-- PROVIDED ENTRIES follows --

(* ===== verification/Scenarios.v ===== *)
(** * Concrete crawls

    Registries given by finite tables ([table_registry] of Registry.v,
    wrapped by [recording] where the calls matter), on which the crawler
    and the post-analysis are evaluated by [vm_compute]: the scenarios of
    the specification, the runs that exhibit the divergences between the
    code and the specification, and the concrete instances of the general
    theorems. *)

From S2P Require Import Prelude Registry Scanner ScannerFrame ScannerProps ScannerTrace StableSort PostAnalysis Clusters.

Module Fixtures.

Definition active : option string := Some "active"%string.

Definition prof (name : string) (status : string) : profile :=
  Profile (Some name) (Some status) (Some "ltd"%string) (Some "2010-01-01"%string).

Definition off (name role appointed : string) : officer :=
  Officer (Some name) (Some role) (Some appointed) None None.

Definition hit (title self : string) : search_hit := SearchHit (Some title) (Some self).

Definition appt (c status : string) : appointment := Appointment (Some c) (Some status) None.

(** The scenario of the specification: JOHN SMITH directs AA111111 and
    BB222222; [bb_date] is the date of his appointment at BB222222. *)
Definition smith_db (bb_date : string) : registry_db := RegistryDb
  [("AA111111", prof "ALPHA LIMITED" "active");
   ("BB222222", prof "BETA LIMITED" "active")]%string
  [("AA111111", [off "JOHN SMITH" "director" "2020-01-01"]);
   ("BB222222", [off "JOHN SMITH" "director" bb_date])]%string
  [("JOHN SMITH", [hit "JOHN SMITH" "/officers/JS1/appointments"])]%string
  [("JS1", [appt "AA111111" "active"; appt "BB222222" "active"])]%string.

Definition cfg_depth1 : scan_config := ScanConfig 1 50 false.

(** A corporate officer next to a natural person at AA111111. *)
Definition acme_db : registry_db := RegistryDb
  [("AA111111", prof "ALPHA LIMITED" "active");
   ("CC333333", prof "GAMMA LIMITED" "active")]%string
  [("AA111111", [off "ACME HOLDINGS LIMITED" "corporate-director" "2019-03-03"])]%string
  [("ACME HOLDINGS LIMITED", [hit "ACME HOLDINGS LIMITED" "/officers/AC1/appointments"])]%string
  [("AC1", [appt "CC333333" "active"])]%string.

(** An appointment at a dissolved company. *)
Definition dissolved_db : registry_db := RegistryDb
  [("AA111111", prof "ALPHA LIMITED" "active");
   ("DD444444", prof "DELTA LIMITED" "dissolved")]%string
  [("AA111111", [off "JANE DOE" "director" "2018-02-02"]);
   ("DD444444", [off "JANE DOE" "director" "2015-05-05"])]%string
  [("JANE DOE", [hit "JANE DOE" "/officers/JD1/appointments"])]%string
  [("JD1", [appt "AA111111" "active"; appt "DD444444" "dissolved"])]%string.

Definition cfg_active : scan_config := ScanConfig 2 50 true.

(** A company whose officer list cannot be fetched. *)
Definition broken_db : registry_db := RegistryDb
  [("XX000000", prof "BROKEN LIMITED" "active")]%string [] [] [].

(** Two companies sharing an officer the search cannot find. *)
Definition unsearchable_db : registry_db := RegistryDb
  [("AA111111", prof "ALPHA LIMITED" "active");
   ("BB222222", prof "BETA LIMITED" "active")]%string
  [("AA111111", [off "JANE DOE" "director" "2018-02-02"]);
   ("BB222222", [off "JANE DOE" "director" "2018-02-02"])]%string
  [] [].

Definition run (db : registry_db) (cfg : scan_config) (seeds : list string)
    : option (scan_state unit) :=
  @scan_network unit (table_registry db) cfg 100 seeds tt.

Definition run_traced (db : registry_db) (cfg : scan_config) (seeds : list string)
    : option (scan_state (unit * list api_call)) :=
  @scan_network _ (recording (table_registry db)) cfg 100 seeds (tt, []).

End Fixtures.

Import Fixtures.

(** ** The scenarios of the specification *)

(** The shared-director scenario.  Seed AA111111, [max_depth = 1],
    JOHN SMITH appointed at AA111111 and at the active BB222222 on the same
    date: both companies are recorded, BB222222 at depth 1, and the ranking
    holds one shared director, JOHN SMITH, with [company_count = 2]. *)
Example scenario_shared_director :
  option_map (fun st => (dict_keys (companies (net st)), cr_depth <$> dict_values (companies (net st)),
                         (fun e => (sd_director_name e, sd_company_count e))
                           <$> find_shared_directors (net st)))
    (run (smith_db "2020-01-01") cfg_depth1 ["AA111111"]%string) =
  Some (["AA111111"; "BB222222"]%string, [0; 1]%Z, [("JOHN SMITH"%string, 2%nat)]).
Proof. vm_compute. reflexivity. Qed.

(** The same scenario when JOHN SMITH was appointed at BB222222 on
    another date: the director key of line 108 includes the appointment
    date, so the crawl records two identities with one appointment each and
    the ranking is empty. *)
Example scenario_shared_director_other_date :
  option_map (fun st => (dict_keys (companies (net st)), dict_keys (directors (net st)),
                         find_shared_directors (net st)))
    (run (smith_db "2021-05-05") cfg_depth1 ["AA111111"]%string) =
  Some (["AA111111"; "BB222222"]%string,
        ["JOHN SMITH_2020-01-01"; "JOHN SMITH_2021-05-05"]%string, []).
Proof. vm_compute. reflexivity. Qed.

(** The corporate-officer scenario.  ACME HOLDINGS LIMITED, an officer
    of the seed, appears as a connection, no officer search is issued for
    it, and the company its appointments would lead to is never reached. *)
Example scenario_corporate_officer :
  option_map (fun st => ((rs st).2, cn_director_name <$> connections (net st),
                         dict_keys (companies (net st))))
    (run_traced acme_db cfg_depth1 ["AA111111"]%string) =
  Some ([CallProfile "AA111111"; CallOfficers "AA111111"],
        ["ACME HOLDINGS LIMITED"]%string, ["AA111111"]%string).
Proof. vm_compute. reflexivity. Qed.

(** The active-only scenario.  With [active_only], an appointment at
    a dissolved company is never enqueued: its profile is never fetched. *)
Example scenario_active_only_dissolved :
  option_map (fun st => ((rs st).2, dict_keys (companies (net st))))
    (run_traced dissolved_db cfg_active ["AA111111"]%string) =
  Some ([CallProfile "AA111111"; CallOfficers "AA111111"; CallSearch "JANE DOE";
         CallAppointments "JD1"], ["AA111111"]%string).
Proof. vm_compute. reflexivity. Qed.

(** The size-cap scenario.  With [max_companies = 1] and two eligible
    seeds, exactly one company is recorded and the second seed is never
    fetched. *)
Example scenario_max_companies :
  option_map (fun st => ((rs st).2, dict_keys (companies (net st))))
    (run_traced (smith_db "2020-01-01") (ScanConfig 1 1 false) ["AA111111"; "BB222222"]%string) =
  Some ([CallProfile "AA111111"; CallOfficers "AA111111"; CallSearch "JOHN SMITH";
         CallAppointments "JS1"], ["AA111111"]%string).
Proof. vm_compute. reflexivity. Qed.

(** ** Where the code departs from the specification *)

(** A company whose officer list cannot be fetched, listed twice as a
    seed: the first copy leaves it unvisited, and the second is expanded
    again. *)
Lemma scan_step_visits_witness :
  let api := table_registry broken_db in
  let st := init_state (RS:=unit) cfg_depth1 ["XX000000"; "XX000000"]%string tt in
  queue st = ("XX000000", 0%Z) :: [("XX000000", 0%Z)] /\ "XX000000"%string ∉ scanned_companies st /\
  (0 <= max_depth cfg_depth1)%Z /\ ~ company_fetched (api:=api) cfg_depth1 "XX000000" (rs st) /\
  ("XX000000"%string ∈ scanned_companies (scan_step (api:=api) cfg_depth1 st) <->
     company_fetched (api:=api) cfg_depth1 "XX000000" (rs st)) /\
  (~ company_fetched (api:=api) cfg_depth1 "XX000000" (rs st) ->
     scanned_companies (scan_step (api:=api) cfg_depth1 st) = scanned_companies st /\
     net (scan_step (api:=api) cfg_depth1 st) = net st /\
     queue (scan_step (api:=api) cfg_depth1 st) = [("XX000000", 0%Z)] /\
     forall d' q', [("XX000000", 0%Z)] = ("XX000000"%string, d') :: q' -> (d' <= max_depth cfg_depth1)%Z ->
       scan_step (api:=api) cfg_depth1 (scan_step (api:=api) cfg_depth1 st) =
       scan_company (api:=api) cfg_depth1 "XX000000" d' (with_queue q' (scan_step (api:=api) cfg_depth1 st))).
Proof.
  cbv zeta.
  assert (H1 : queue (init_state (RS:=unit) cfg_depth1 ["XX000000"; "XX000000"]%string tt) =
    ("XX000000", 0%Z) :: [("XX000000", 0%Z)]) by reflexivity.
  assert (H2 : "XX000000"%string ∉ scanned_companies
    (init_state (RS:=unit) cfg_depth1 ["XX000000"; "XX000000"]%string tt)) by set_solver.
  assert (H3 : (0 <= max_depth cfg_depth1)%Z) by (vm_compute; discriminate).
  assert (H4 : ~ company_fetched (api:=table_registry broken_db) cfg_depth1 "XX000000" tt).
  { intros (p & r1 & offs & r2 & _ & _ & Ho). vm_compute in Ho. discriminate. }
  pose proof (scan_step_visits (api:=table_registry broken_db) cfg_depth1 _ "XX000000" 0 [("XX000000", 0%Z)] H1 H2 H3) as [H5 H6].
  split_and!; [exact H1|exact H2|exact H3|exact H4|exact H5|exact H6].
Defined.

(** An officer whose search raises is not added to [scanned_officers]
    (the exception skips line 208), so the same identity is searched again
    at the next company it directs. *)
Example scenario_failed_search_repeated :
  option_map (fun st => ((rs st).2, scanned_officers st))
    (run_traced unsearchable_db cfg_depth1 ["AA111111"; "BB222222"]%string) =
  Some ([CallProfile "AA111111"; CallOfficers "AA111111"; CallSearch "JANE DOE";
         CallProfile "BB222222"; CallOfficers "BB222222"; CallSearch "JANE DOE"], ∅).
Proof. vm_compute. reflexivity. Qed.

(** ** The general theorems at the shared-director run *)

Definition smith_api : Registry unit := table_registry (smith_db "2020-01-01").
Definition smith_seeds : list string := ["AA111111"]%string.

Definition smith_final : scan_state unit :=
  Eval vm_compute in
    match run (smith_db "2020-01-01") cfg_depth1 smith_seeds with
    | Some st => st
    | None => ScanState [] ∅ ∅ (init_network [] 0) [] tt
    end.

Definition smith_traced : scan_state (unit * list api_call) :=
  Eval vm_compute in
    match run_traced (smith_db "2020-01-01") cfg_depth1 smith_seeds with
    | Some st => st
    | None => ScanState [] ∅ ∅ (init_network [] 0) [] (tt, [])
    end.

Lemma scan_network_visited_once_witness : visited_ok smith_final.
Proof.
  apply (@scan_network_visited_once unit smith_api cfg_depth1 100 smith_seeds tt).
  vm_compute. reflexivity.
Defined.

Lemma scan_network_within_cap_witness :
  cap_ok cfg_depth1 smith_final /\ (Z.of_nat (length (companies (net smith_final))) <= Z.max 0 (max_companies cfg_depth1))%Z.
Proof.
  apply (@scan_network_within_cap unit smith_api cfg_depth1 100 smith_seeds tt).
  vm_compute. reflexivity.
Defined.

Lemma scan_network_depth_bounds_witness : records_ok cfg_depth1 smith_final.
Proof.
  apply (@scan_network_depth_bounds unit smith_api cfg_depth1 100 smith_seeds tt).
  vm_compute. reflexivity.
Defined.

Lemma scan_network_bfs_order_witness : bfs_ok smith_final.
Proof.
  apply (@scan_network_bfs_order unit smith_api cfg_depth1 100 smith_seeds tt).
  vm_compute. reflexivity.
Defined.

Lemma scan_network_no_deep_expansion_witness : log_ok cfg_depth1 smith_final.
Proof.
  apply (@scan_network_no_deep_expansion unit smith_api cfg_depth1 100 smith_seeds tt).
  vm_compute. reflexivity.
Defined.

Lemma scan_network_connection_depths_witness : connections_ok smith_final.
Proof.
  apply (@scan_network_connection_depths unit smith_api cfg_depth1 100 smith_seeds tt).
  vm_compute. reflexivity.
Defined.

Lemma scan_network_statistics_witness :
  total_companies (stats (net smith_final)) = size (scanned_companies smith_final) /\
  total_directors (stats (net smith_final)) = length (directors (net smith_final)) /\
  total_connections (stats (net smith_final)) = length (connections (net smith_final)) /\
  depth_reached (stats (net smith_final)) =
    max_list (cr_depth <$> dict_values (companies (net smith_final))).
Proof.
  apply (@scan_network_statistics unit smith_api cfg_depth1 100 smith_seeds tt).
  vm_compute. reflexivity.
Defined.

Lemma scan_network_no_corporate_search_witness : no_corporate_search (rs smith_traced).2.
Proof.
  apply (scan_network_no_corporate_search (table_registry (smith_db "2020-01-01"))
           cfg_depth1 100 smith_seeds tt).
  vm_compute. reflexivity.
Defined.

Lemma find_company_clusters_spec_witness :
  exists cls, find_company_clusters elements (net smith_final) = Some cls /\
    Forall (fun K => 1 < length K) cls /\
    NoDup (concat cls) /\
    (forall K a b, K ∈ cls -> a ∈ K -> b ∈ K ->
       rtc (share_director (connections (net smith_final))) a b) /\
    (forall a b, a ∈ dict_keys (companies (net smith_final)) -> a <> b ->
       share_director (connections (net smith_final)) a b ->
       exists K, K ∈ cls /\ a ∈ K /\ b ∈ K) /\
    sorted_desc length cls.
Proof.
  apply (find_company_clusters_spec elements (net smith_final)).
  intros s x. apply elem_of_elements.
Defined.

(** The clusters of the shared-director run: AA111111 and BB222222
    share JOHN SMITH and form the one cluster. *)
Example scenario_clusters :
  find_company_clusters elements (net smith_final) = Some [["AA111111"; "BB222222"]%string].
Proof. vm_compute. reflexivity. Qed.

-- PROVIDED ENTRIES concluded --

> THE TASK
Set down exactly the lines that begin the records and continue through the line bearing "Module Fixtures."; include both ends.

> EXPECTED ANSWER
(* ===== verification/Scenarios.v ===== *)
(** * Concrete crawls

    Registries given by finite tables ([table_registry] of Registry.v,
    wrapped by [recording] where the calls matter), on which the crawler
    and the post-analysis are evaluated by [vm_compute]: the scenarios of
    the specification, the runs that exhibit the divergences between the
    code and the specification, and the concrete instances of the general
    theorems. *)

From S2P Require Import Prelude Registry Scanner ScannerFrame ScannerProps ScannerTrace StableSort PostAnalysis Clusters.

Module Fixtures.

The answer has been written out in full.